> **Exercise goal**
Would you please set down the lines of the data from the one containing "(s : string)" to the final line, exactly and only those?

> **Recorded data**
(* ===== verification/_CoqProject ===== *)
-Q . S2P
Prelude.v
Gob.v
Iface.v
RaftTypes.v
GobImpl.v
RaftPersist.v
RaftLog.v
RaftLogProps.v
RaftElection.v
RaftLeader.v
RaftPeer.v
RaftRecovery.v
RaftReplication.v
RaftCluster.v
RaftNet.v
RaftSafety.v
RaftMatch.v
RaftCommit.v
RaftAgree.v
KVServer.v
KVProps.v
KVReplica.v
KVClient.v
PorcBitset.v
PorcChecker.v
PorcLin.v
PorcList.v
PorcSearch.v
PorcSingle.v
PorcOps.v
PorcParallel.v
PorcKV.v
PorcProps.v
KVLin.v
Labrpc.v
LabrpcProps.v
Labgob.v
MRMaster.v
MRMasterProps.v
MRWorker.v
MRWorkerProps.v
MRApps.v
MRJob.v
MRJobProps.v
MRTestApps.v
Harness.v
RaftConfig.v
RaftConfigProps.v
RaftOracle.v
RaftApply.v
GroupHarness.v
GroupProps.v
GroupRun.v
ShardMaster.v
ServiceHarness.v
ShardKV.v
ShardConfig.v
ShardProps.v
PorcVisual.v
(* ===== verification/Iface.v ===== *)
(** The values the repository passes as [interface{}]: Go's dynamic types are
    the constructors of one inductive type.  Raft never looks inside a command;
    the commands that reach it are the no-op strings of [startElection], the
    integers of the Raft tests and the [Op]s of the key/value server.  A
    snapshot travels on the apply channel as its encoded bytes. *)
From S2P Require Import Prelude Gob.
From Stdlib Require Import Strings.Byte.

(** [kvraft.Op] *)
Module Op.
Record t := mk {
  Id : Z;        (* client id *)
  Num : Z;       (* the number of the request *)
  Typ : Z;       (* 0: get, 1: put, 2: append, -1: no such key *)
  Key : string;
  Value : string
}.
#[global] Instance eta : Eta t := λ o, mk o.(Id) o.(Num) o.(Typ) o.(Key) o.(Value).
#[global] Instance eq_dec : EqDecision t.
Proof. solve_decision. Defined.
End Op.

Inductive iface :=
  | INil                      (* the nil interface *)
  | IString (s : string)
  | IInt (z : Z)
  | IOp (o : Op.t)
  | IBytes (b : bytes).

#[export] Instance iface_eq_dec : EqDecision iface.
Proof. solve_decision. Defined.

> **Solution**
  | IString (s : string)
  | IInt (z : Z)
  | IOp (o : Op.t)
  | IBytes (b : bytes).

#[export] Instance iface_eq_dec : EqDecision iface.
Proof. solve_decision. Defined.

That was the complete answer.